Segment Start: PROVIDED DATA

(** Every expected count is its row marginal times its column marginal,
    over [N]. *)
Definition expectations_from_marginals (t : ContingencyTable.t) : Prop :=
  ContingencyTable.E_11 t
  = (IZR (ContingencyTable.R_1 t) * IZR (ContingencyTable.C_1 t)
     / IZR (ContingencyTable.N t))%R
  ∧ ContingencyTable.E_12 t
    = (IZR (ContingencyTable.R_1 t) * IZR (ContingencyTable.C_2 t)
       / IZR (ContingencyTable.N t))%R
  ∧ ContingencyTable.E_21 t
    = (IZR (ContingencyTable.R_2 t) * IZR (ContingencyTable.C_1 t)
       / IZR (ContingencyTable.N t))%R
  ∧ ContingencyTable.E_22 t
    = (IZR (ContingencyTable.R_2 t) * IZR (ContingencyTable.C_2 t)
       / IZR (ContingencyTable.N t))%R.

(** The table with the roles of the two items exchanged. *)
Definition transpose (t : ContingencyTable.t) : ContingencyTable.t :=
  ContingencyTable.mk
    (ContingencyTable.j t) (ContingencyTable.i t)
    (ContingencyTable.baskets t)
    (ContingencyTable.O_11 t) (ContingencyTable.O_21 t)
    (ContingencyTable.O_12 t) (ContingencyTable.O_22 t)
    (ContingencyTable.R_1 t) (ContingencyTable.R_2 t)
    (ContingencyTable.C_1 t) (ContingencyTable.C_2 t)
    (ContingencyTable.N t)
    (ContingencyTable.E_11 t) (ContingencyTable.E_12 t)
    (ContingencyTable.E_21 t) (ContingencyTable.E_22 t).

(** ** Notions used by the further properties *)

(** [baskets * k]: the corpus repeated [k] times. *)
Fixpoint times (k : nat) (baskets : list (gset string))
    : list (gset string) :=
  match k with
  | O => []
  | S k' => baskets ++ times k' baskets
  end.

(** The sum of the four guarded terms of a table, from its four observed
    counts alone: the marginals, the total and the expected counts are
    the expressions of the constructor. *)
Definition log_ratio_sum (lg : R → R) (o11 o12 o21 o22 : Z) : R :=
  (cell_term lg o11
     (IZR ((o11 + o12) * (o11 + o21)) / IZR (o11 + o21 + (o12 + o22)))
   + cell_term lg o12
       (IZR ((o11 + o12) * (o12 + o22)) / IZR (o11 + o21 + (o12 + o22)))
   + cell_term lg o21
       (IZR ((o21 + o22) * (o11 + o21)) / IZR (o11 + o21 + (o12 + o22)))
   + cell_term lg o22
       (IZR ((o21 + o22) * (o12 + o22)) / IZR (o11 + o21 + (o12 + o22))))%R.

(** ** The demonstration script *)

(** [ITEMS] *)
Definition ITEMS : list string :=
  [ "Car"; "Tennis Ball"; "Tennis Racket"; "Laundry Detergent";
    "Softener"; "Flour"; "Milk"; "Screwdriver"; "Toothpaste" ].

(** [[(i, j) for i in items for j in items if i < j]]: the keys of the
    dictionaries of the script, in the order in which its comprehensions
    visit them.  Python compares strings by code point, which is the order
    of [String.ltb] on their UTF-8 bytes. *)
Definition item_pairs (items : list string) : list (string * string) :=
  i ← items; j ← items; if String.ltb i j then [(i, j)] else [].
(** * weather_forecast: a shallow embedding of [streamlit_app.py]

    The program is a Streamlit page that calls two OpenWeather endpoints,
    reshapes the forecast with pandas and renders the result.  This file
    embeds the four functions that carry logic

      - [fetch_current_weather]        (source lines 11-25)
      - [fetch_forecast]               (source lines 28-75)
      - [get_api_key_from_env_or_ui]   (source lines 77-94)
      - [format_location_block]        (source lines 97-101)

    together with the parts of Python, requests, pandas and Streamlit
    they rely on, and proves their properties.

    Conventions.  Python values are the inductive [pyval]; a Python call
    that may raise has type [outcome A]; the network, the secrets store,
    the process environment and the sidebar widget are explicit
    arguments; the memoisation of [st.cache_data] is an explicit session
    state. *)

From Stdlib Require Import ZArith Ascii String List Bool Lia DecimalString.
From stdpp Require Import base option list strings gmap.

(* ===================================================================== *)
(** * Python values *)
(* ===================================================================== *)

Module Py.

(** What [json.loads] can build.  A float is kept as the text Python's
    [repr] prints for it ("21.5", "nan", "1e+16"): the program never
    computes with floats, it only tests them for truth and prints them.
    A [dict] is an association list in insertion order. *)
#[local] Unset Elimination Schemes.
Inductive pyval : Type :=
| PNone
| PBool (b : bool)
| PInt (z : Z)
| PFloat (repr : string)
| PStr (s : string)
| PList (items : list pyval)
| PDict (items : list (string * pyval)).
#[local] Set Elimination Schemes.

Abbreviation pydict := (list (string * pyval)).

(** Induction on Python values, through lists and dicts. *)
Section PyvalInd.
Variable P : pyval → Prop.
Hypothesis HNone : P PNone.
Hypothesis HBool : ∀ b, P (PBool b).
Hypothesis HInt : ∀ z, P (PInt z).
Hypothesis HFloat : ∀ r, P (PFloat r).
Hypothesis HStr : ∀ s, P (PStr s).
Hypothesis HList : ∀ l, Forall P l → P (PList l).
Hypothesis HDict : ∀ d, Forall (fun kv => P kv.2) d → P (PDict d).

Fixpoint pyval_ind (v : pyval) : P v :=
  match v with
  | PNone => HNone
  | PBool b => HBool b
  | PInt z => HInt z
  | PFloat r => HFloat r
  | PStr s => HStr s
  | PList l =>
      HList l ((fix all (l : list pyval) : Forall P l :=
                  match l with
                  | [] => @List.Forall_nil _ P
                  | x :: l' => @List.Forall_cons _ P x l' (pyval_ind x) (all l')
                  end) l)
  | PDict d =>
      HDict d ((fix all (d : pydict) : Forall (fun kv => P kv.2) d :=
                  match d with
                  | [] => @List.Forall_nil _ _
                  | kv :: d' => @List.Forall_cons _ _ kv d' (pyval_ind kv.2) (all d')
                  end) d)
  end.
End PyvalInd.
Fixpoint skip_spaces (s : list ascii) : list ascii :=
  match s with
  | c :: s' => if is_space c then skip_spaces s' else s
  | [] => []
  end.

(** The leading digits of a text added to [acc], and what follows them. *)
Fixpoint digits (acc : Z) (s : list ascii) : Z * list ascii :=
  match s with
  | c :: s' =>
      if is_digit c then digits (10 * acc + (Z.of_nat (code c) - 48)) s'
      else (acc, s)
  | [] => (acc, [])
  end.

(** The loader's [str_to_int64]: blanks, an optional sign, at least one
    digit, blanks, and nothing else; [None] also when the number does not
    fit 64 bits. *)
Definition str_to_int64 (t : list ascii) : option Z :=
  let p := skip_spaces t in
  let '(neg, p) :=
    match p with
    | c :: p' =>
        if Ascii.eqb c "-" then (true, p')
        else if Ascii.eqb c "+" then (false, p')
        else (false, p)
    | [] => (false, p)
    end in
  match p with
  | c :: _ =>
      if is_digit c then
        let '(n, rest) := digits 0 p in
        let v := if neg then (- n)%Z else n in
        match skip_spaces rest with
        | [] => if int64 v then Some v else None
        | _ :: _ => None
        end
      else None
  | [] => None
  end.

Definition parses_int (t : list ascii) : bool :=
  match str_to_int64 t with
  | Some _ => true
  | None => false
  end.

(** The floating-point fields that the model follows: an optional minus
    sign, one to fifteen digits and, optionally, a dot and the digit 0.
    Every float parser of the loader reads them without rounding, as the
    whole number they show.  Minus zero is not among them. *)
Definition float_value (t : list ascii) : option Z :=
  let '(neg, body) :=
    match t with
    | c :: t' => if Ascii.eqb c "-" then (true, t') else (false, t)
    | [] => (false, t)
    end in
  let '(n, rest) := digits 0 body in
  let nd := length body - length rest in
  let tail_ok :=
    match rest with
    | [] => true
    | [d; z] => Ascii.eqb d "." && Ascii.eqb z "0"
    | _ => false
    end in
  if Nat.leb 1 nd && Nat.leb nd 15 && tail_ok && negb (neg && Z.eqb n 0)
  then Some (if neg then (- n)%Z else n)
  else None.

Definition is_float (t : list ascii) : bool :=
  match float_value t with
  | Some _ => true
  | None => false
  end.

Definition lower (c : ascii) : ascii :=
  if between 65 90 c then ascii_of_nat (code c + 32) else c.

(** A bound from above on the fields the loader may read as a number:
    blanks, an optional sign, digits with at most one dot among or beside
    them and at least one digit, optionally an exponent mark with an
    optional sign and digits, and blanks.  The integer and the float
    parsers of every release accept no other shape. *)
Fixpoint skip_digits (s : list ascii) : list ascii :=
  match s with
  | c :: s' => if is_digit c then skip_digits s' else s
  | [] => []
  end.

Definition skip_sign (s : list ascii) : list ascii :=
  match s with
  | c :: s' => if Ascii.eqb c "+" || Ascii.eqb c "-" then s' else s
  | [] => []
  end.

Definition skip_fraction (s : list ascii) : list ascii :=
  match s with
  | c :: s' => if Ascii.eqb c "." then skip_digits s' else s
  | [] => []
  end.

Definition skip_exponent (s : list ascii) : list ascii :=
  match s with
  | c :: s' =>
      if Ascii.eqb c "e" || Ascii.eqb c "E" then skip_digits (skip_sign s') else s
  | [] => []
  end.

Definition number_shaped (t : list ascii) : bool :=
  let body := skip_sign (skip_spaces t) in
  let rest := skip_fraction (skip_digits body) in
  let mantissa := firstn (length body - length rest) body in
  existsb is_digit mantissa &&
  match skip_spaces (skip_exponent rest) with
  | [] => true
  | _ :: _ => false
  end.

(** The words the loader reads as a number or as a boolean, in any case;
    blanks and signs are set aside before the comparison, which makes
    this a bound from above as well. *)
Definition typed_words : list string :=
  ["inf"; "infinity"; "nan"; "true"; "false"]%string.

Definition bare_word (t : list ascii) : string :=
  string_of_list_ascii
    (map lower
       (filter (fun c => negb (is_space c || Ascii.eqb c "+" || Ascii.eqb c "-")) t)).

Definition looks_typed (t : list ascii) : bool :=
  number_shaped t || existsb (String.eqb (bare_word t)) typed_words.


(** *** The types of the columns *)

(** What the loader makes of the fields of a column that it converts
    together.  [KOther] stands for what the cells of this model do not
    cover: booleans, integers beyond 64 bits, floating-point numbers other
    than those of [float_value]. *)
Inductive kind : Type :=
| KInt64
| KFloat64
| KObject
| KOther.

Definition exact (z : Z) : bool := Z.leb (Z.abs z) (2 ^ 53).

Definition exact_int (t : list ascii) : bool :=
  match str_to_int64 t with
  | Some z => exact z
  | None => false
  end.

Segment End: PROVIDED DATA

YOUR TASK -
Repeat, exactly as they stand above, the lines from the line with "let '(neg, p)" to the line with "match t with", both lines included.

SOLUTION TO THIS PROBLEM -
  let '(neg, p) :=
    match p with
    | c :: p' =>
        if Ascii.eqb c "-" then (true, p')
        else if Ascii.eqb c "+" then (false, p')
        else (false, p)
    | [] => (false, p)
    end in
  match p with
  | c :: _ =>
      if is_digit c then
        let '(n, rest) := digits 0 p in
        let v := if neg then (- n)%Z else n in
        match skip_spaces rest with
        | [] => if int64 v then Some v else None
        | _ :: _ => None
        end
      else None
  | [] => None
  end.

Definition parses_int (t : list ascii) : bool :=
  match str_to_int64 t with
  | Some _ => true
  | None => false
  end.

(** The floating-point fields that the model follows: an optional minus
    sign, one to fifteen digits and, optionally, a dot and the digit 0.
    Every float parser of the loader reads them without rounding, as the
    whole number they show.  Minus zero is not among them. *)
Definition float_value (t : list ascii) : option Z :=
  let '(neg, body) :=
    match t with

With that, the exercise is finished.